Anyone who thinks this is just about sexual misconduct…

Yeah.

As for Assange, his long game is simple.  He will run, in absentia, in the next Australian elections.  He is more than popular enough to be elected.  Once he is an MP, he can’t be touched.

What Assange did, with Wikileaks, was engage in actual journalism.  He was the last attempt to play under the rules of the current, corrupt system.  What Wikileaks did was straight up journalism, no different than the Pentagon papers.  Immediately afterwards, VISA, Mastercard and PayPal shut down all donations to Wikileaks, despite the fact that Wikileaks had been convicted of no crime.  If an individual or organization can be shut out of the modern payments without any legal procedings, then there is no rule of law that matters.  It is impossible to live in the modern world beyond a subsistence level if one is shut out of the electronic payments system.

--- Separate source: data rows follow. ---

(** No stored packet lies in the head's first missing run, or before the head. *)
Lemma nack_before st base b a z :
  order_inv st -> BTreeMap.first_key_value (FecReorderBuffer.blocks st) = Some (base, b) -> z < base ->
  forall base' b' i p, BTreeMap.get (FecReorderBuffer.blocks st) base' = Some b' ->
    FecBlock.shards b' !! i = Some (Some p) -> ~ (a <= pk_index p <= z).
Proof.
  intros Hinv Hf Hz base' b' i p Hg Hi Hp. destruct (oi_block _ Hinv _ _ Hg) as [Hs _].
  destruct (bs_packet _ _ Hs i p Hi) as [Hidx _].
  pose proof (bt_first_min _ _ _ base' (fw_wf _ (oi_wf _ Hinv)) Hf) as Hmin.
  specialize (Hmin ltac:(apply bt_get_keys; eauto)). lia.
Qed.

Lemma nack_run st base b first last_ run :
  order_inv st -> BTreeMap.first_key_value (FecReorderBuffer.blocks st) = Some (base, b) ->
  missing_run b first last_ run ->
  base <= base + Z.of_nat first <= base + Z.of_nat first + (Z.of_nat run - 1)
  /\ forall base' b' i p, BTreeMap.get (FecReorderBuffer.blocks st) base' = Some b' ->
    FecBlock.shards b' !! i = Some (Some p) ->
    ~ (base + Z.of_nat first <= pk_index p <= base + Z.of_nat first + (Z.of_nat run - 1)).
Proof.
  intros Hinv Hf [_ _ _ [Hrun Hmiss]].
  destruct (head_facts st base b Hinv Hf) as (Hb & Hbase & Hs & Ht & H0 & Hrest).
  destruct (block_counts b Hb) as (Hd1 & Hd2 & Hsl). split; [lia|].
  intros base' b' i p Hg Hi Hp. destruct (oi_block _ Hinv _ _ Hg) as [Hs' _].
  destruct (bs_packet _ _ Hs' i p Hi) as [Hidx _].
  assert (Hin : (first + run - 1 < data_count (FecBlock.layout b))%nat).
  { pose proof (lookup_lt_Some _ _ _ (Hmiss (first + run - 1)%nat ltac:(lia))). lia. }
  destruct (decide (base' = base)) as [->|Hne].
  - rewrite (bt_first_get _ _ _ Hf) in Hg. injection Hg as <-.
    specialize (Hmiss i ltac:(lia)). unfold slots in Hmiss. apply lookup_take_Some in Hmiss as [Hm _].
    rewrite Hi in Hm. done.
  - specialize (Hrest base' b' Hg Hne). lia.
Qed.

Lemma run_repair_failed lo now st r base b e first last_ run :
  run_inv lo st r -> BTreeMap.first_key_value (FecReorderBuffer.blocks st) = Some (base, b) ->
  FecBlock.finish b (FecReorderBuffer.shard_len st) = Err e -> missing_run b first last_ run ->
  run_done lo
    (st <| FecReorderBuffer.blocks := BTreeMap.insert base (b <| FecBlock.repair_failed := true |>)
             (BTreeMap.remove base (FecReorderBuffer.blocks st)) |>
        <| FecReorderBuffer.gap_wait := Some (base + Z.of_nat first, now) |>)
    (r <| nack := Some (base + Z.of_nat first, base + Z.of_nat first + (Z.of_nat run - 1)) |>).
Proof.
  intros Hrun Hf Hfin Hmr. pose proof (ri_order _ _ _ Hrun) as Hinv.
  destruct (head_facts st base b Hinv Hf) as (Hb & Hbase & Hs & Ht & H0 & Hrest).
  pose proof (nack_run st base b first last_ run Hinv Hf Hmr) as [Hle Habs].
  pose proof (fw_wf _ (oi_wf _ Hinv)) as Hwf.
  set (b' := b <| FecBlock.repair_failed := true |>).
  set (m := BTreeMap.insert base b' (BTreeMap.remove base (FecReorderBuffer.blocks st))).
  assert (Hget : forall k, BTreeMap.get m k = if k =? base then Some b' else BTreeMap.get (FecReorderBuffer.blocks st) k).
  { intros k. unfold m. rewrite bt_get_insert by by apply bt_remove_wf.
    destruct (Z.eqb_spec k base); [done|]. rewrite bt_get_remove by done.
    by rewrite (proj2 (Z.eqb_neq _ _)). }
  assert (Hinv' : order_inv (st <| FecReorderBuffer.blocks := m |>
    <| FecReorderBuffer.gap_wait := Some (base + Z.of_nat first, now) |>)).
  { constructor; simpl; unfold const.
    - exact (step_wf st now r _ (oi_wf _ Hinv) (StepRepairFailed st now r base b e first last_ run Hf Hfin Hmr)).
    - intros k bk. rewrite Hget. destruct (Z.eqb_spec k base) as [->|]; [|by apply (oi_block _ Hinv)].
      intros [= <-]. split; [|done]. destruct Hs as [H1 H2]. by constructor.
    - apply (oi_boundary _ Hinv). }
  constructor; simpl.
  - eapply run_same; try done.
  - right. exists base, b'. split; [|done]. simpl. unfold const. fold b' m.
    apply bt_first_intro; [by apply bt_insert_wf, bt_remove_wf|by rewrite Hget, Z.eqb_refl|].
    intros k [v Hv]%bt_get_keys. rewrite Hget in Hv. destruct (Z.eqb_spec k base); [lia|].
    apply (bt_first_min _ _ _ k Hwf Hf). apply bt_get_keys. eauto.
  - intros a z [= <- <-]. split; [unfold through in *; simpl; lia|].
    intros base2 b2 i p. fold b' m. unfold const. rewrite Hget. destruct (Z.eqb_spec base2 base) as [->|].
    + intros [= <-] Hi. apply (Habs base b i p); [by apply bt_first_get|done].
    + apply Habs.
Qed.

Lemma step_run lo now st r out :
  run_inv lo st r -> step_case st now r out ->
  match out with inl (st', r') => run_done lo st' r' | inr (st', r') => run_inv lo st' r' end.
Proof.
  intros Hrun Hcase. pose proof (ri_order _ _ _ Hrun) as Hinv. pose proof (ri_nack _ _ _ Hrun) as Hnone.
  destruct Hcase as [Hempty|base b c g Hf Hc Hlt Hlen|base b c Hf Hc Hlt|base b rs n Hf Hge Hfin Hdel
    |base b e first last_ run Hf Hfin Hmr|base b Hf Hlen|base b first last_ run g Hf Hmr Hlen
    |base b first last_ run Hf Hge Hmr].
  - constructor; simpl.
    + eapply run_same; try done. by eapply order_same.
    + left. unfold BTreeMap.len. simpl. rewrite Hempty. reflexivity.
    + rewrite Hnone. done.
  - constructor; simpl.
    + eapply run_same; try done. by eapply order_same.
    + by left.
    + intros a z [= <- <-]. unfold through. simpl. rewrite Hc. simpl. split; [lia|].
      eapply nack_before; [done|done|lia].
  - eapply run_skip; try done; simpl; [by eapply order_gap|]. unfold through. simpl. rewrite Hc. simpl. lia.
  - by eapply run_deliver.
  - by eapply run_repair_failed.
  - constructor.
    + eapply run_same; try done.
    + left. rewrite Hlen. reflexivity.
    + rewrite Hnone. done.
  - pose proof (nack_run st base b first last_ run Hinv Hf Hmr) as [Hle Habs].
    destruct (head_facts st base b Hinv Hf) as (Hb & Hbase & Hs & Ht & H0 & Hrest).
    constructor; simpl.
    + eapply run_same; try done. by eapply order_same.
    + by left.
    + intros a z [= <- <-]. split; [unfold through in *; simpl; lia|done].
  - destruct (order_remove st (st <| FecReorderBuffer.blocks ::= BTreeMap.remove base |>
       <| FecReorderBuffer.completed_through := Some (FecReorderBuffer.block_end base b) |>
       <| FecReorderBuffer.gap_wait := None |>) base b Hinv Hf) as (Hinv' & Hle & Ht'); try done.
    eapply run_skip; try done. rewrite Ht'. lia.
Qed.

Now Britain has threatened to storm an embassy.  Be assured that if they are stupid enough to do it, British diplomats WILL die as a result.  Even now, with Britain, the US and Canada saying there is no right to asylum, there will be huge consequences.  The entire asylum system is now threatened, because any nation unhappy with someone being offered Asylum in any of those countries will just say “but you said you don’t believe in asylum.  We’re not letting this person out of the country.”

Britain itself has given asylum to people accused of far, far worse crimes than Assange, and yet they are willing to trash the Asylum system over this?  This isn’t about sexual misconduct.  Anyone who is stupid enough to think that anyone not named Assange would have caused Britain to threaten to violate an embassy is too stupid to be allowed out in public.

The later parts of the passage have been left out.